About this exercise:
Go to the line below containing "final : world;" and print exactly from there through the line containing "(Raised e) w [].", both included. Print nothing else.

++++ Extracted data ++++

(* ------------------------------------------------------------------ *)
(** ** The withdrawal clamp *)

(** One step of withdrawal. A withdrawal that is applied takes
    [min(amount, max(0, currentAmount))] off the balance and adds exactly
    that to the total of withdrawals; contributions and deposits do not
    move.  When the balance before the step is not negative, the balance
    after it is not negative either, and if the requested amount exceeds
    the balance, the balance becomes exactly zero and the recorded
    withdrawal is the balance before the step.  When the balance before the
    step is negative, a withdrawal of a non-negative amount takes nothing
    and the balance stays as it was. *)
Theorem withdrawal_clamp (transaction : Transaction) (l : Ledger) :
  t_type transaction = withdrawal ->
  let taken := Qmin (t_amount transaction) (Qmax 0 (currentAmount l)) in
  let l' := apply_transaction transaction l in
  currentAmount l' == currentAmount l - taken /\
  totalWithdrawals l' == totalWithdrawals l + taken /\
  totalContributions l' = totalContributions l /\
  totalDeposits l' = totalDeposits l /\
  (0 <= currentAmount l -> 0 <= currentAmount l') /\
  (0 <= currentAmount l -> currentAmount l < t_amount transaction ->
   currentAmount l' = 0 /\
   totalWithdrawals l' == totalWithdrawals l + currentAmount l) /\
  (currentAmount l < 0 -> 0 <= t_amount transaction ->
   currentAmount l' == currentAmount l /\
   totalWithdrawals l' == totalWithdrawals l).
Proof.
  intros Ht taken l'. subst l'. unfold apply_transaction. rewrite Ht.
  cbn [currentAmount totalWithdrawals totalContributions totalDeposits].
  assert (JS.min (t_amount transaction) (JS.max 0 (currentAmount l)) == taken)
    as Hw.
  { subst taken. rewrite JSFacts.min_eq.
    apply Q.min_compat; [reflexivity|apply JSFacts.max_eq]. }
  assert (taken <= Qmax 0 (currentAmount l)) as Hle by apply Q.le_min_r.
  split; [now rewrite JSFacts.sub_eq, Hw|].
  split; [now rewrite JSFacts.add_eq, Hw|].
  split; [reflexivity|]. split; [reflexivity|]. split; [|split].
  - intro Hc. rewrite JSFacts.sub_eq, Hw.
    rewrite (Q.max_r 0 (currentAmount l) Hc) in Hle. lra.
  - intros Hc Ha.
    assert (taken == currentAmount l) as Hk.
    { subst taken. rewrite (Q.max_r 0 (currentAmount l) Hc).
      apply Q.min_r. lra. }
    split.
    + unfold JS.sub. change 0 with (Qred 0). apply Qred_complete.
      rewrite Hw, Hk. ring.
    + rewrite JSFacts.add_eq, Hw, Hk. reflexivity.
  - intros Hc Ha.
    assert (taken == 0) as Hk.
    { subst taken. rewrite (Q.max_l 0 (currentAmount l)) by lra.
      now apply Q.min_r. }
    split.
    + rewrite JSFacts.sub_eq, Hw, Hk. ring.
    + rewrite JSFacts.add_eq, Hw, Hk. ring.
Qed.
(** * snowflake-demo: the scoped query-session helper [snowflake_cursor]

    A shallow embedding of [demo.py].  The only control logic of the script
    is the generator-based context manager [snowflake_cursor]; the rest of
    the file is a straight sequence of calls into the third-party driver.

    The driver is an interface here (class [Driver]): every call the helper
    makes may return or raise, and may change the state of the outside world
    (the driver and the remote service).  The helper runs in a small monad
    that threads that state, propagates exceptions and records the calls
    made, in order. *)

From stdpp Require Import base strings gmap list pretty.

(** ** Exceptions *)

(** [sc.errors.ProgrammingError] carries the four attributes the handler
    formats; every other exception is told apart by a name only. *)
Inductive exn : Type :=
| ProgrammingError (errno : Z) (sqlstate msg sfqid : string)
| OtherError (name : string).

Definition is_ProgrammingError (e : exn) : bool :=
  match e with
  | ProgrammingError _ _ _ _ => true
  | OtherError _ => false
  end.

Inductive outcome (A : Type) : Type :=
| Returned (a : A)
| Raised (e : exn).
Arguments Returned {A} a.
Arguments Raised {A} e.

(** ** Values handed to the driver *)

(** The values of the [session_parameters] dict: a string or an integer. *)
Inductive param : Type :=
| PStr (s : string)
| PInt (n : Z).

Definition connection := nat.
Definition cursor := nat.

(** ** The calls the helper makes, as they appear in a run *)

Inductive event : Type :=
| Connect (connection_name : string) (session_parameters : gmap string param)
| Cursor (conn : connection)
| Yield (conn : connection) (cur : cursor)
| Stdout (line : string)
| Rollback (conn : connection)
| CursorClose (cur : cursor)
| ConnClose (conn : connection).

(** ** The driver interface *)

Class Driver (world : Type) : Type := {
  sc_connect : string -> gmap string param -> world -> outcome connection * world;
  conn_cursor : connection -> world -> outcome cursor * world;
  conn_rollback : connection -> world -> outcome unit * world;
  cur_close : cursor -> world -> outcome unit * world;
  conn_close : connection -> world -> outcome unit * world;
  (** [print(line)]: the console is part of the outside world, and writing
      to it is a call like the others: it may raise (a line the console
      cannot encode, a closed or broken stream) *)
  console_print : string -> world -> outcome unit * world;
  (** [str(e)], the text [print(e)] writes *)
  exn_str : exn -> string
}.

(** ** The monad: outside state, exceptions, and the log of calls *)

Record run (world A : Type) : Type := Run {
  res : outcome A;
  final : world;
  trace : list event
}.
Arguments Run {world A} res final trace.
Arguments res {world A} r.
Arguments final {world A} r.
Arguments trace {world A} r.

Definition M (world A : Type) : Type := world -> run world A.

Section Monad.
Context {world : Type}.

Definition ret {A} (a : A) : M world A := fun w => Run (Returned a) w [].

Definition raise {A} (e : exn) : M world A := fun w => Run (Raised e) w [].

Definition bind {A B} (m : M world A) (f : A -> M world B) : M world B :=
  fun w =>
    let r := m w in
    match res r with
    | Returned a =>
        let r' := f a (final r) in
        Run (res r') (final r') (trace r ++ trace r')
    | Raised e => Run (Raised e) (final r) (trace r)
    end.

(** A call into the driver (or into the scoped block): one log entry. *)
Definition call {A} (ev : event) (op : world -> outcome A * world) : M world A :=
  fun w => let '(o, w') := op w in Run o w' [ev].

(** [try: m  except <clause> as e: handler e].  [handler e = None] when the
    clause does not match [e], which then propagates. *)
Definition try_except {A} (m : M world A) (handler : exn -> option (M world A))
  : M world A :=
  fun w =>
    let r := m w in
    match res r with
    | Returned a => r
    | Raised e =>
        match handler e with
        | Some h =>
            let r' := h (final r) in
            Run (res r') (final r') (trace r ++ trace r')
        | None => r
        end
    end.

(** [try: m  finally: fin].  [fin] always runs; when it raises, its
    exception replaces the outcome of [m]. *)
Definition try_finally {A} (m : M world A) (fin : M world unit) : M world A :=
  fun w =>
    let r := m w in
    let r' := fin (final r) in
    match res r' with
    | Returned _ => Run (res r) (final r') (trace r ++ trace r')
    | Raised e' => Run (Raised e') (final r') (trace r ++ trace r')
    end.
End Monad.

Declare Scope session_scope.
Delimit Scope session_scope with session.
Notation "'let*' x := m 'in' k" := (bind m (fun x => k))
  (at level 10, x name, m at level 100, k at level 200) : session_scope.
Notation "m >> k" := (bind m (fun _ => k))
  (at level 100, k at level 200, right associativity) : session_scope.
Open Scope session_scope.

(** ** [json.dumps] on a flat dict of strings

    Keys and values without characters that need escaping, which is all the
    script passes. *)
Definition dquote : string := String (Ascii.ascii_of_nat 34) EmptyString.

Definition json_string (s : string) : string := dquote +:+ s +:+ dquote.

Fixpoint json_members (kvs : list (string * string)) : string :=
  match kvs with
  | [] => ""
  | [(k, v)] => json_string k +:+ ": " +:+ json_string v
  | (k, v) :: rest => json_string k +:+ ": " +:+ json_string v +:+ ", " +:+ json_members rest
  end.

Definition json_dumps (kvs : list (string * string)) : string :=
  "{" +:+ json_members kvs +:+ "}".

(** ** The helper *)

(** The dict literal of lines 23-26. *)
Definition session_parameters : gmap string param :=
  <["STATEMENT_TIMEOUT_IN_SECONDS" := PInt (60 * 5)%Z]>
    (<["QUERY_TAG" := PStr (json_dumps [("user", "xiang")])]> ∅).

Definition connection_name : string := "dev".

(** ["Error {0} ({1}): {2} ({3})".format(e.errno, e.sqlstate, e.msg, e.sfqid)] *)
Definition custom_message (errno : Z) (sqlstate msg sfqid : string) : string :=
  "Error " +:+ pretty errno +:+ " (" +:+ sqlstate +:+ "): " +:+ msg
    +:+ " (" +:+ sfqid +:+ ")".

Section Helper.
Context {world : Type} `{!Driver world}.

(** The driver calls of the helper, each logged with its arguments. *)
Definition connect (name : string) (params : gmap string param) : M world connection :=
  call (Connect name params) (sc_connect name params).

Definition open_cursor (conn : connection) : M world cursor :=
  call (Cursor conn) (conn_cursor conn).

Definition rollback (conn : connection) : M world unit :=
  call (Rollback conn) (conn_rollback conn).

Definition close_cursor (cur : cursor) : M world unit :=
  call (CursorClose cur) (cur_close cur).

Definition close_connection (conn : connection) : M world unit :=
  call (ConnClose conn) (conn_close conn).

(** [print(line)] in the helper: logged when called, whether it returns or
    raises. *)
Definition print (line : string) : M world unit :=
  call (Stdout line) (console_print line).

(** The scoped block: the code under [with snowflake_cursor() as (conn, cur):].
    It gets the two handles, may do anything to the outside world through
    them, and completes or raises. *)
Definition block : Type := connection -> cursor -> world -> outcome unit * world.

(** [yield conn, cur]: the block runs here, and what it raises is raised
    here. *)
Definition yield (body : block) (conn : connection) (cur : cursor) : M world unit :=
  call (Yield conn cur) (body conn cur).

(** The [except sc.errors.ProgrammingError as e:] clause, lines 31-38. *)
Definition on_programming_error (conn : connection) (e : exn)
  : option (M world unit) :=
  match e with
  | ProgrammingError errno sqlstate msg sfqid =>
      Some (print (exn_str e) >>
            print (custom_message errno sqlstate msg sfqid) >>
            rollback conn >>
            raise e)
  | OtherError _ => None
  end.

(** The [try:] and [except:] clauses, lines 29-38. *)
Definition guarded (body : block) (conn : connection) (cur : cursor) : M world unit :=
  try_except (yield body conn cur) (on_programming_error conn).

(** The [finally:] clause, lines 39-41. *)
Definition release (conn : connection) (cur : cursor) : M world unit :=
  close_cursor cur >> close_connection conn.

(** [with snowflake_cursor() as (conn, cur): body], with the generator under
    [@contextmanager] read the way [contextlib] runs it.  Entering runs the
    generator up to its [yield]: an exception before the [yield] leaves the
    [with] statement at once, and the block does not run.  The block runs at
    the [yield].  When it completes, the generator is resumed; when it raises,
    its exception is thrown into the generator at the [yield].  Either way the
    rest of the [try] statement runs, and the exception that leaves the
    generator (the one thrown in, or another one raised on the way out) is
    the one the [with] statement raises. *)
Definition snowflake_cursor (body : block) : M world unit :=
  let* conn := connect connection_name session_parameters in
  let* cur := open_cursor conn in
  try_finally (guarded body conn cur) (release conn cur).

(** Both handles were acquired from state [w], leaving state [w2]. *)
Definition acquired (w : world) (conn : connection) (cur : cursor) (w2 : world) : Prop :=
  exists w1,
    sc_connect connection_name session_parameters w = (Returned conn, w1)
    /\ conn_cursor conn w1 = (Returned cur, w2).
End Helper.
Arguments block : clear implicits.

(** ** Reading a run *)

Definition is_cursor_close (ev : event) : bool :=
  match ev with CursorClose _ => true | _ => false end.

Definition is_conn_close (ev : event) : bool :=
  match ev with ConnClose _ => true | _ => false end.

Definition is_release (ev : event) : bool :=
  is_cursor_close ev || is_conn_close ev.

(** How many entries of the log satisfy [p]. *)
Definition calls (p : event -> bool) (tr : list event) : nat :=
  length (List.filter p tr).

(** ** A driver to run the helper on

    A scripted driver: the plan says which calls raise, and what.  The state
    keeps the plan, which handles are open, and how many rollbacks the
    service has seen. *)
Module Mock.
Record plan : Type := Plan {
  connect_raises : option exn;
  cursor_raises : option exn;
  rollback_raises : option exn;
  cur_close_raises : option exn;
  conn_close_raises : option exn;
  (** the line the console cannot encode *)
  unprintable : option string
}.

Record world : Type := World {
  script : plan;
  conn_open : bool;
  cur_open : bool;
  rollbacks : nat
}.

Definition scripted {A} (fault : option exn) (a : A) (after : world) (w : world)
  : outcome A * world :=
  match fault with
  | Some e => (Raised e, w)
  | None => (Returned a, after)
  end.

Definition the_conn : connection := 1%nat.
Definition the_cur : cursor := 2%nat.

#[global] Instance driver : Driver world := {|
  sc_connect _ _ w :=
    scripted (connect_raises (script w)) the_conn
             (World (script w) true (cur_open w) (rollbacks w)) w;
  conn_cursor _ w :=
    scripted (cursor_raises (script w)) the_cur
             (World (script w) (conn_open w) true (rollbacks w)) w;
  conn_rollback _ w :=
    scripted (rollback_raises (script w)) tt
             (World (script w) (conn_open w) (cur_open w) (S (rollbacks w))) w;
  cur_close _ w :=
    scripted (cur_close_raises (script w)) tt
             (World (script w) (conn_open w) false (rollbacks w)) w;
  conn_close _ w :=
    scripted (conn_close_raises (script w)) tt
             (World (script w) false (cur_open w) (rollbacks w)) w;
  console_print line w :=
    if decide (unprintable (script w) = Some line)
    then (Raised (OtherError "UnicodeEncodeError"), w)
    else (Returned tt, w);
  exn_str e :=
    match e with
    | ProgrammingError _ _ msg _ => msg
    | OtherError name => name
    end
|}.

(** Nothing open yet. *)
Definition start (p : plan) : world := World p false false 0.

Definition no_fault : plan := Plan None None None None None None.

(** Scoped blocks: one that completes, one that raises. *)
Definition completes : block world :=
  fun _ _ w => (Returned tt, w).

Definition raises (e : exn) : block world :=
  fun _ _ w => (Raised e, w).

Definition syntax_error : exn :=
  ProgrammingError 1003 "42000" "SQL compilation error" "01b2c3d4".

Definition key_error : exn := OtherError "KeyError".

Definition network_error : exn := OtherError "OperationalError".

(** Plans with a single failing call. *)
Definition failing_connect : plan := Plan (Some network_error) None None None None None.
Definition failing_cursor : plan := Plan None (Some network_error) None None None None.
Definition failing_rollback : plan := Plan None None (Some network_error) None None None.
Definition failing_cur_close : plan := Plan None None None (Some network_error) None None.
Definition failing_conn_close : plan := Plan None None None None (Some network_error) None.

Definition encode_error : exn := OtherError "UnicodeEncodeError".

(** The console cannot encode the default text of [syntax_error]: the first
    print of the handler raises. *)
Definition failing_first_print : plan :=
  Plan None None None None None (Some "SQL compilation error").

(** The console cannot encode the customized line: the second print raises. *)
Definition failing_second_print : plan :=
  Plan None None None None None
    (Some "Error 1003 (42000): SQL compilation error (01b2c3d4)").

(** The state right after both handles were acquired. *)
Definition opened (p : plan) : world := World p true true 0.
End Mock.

++++

Answer below:
  final : world;
  trace : list event
}.
Arguments Run {world A} res final trace.
Arguments res {world A} r.
Arguments final {world A} r.
Arguments trace {world A} r.

Definition M (world A : Type) : Type := world -> run world A.

Section Monad.
Context {world : Type}.

Definition ret {A} (a : A) : M world A := fun w => Run (Returned a) w [].

Definition raise {A} (e : exn) : M world A := fun w => Run (Raised e) w [].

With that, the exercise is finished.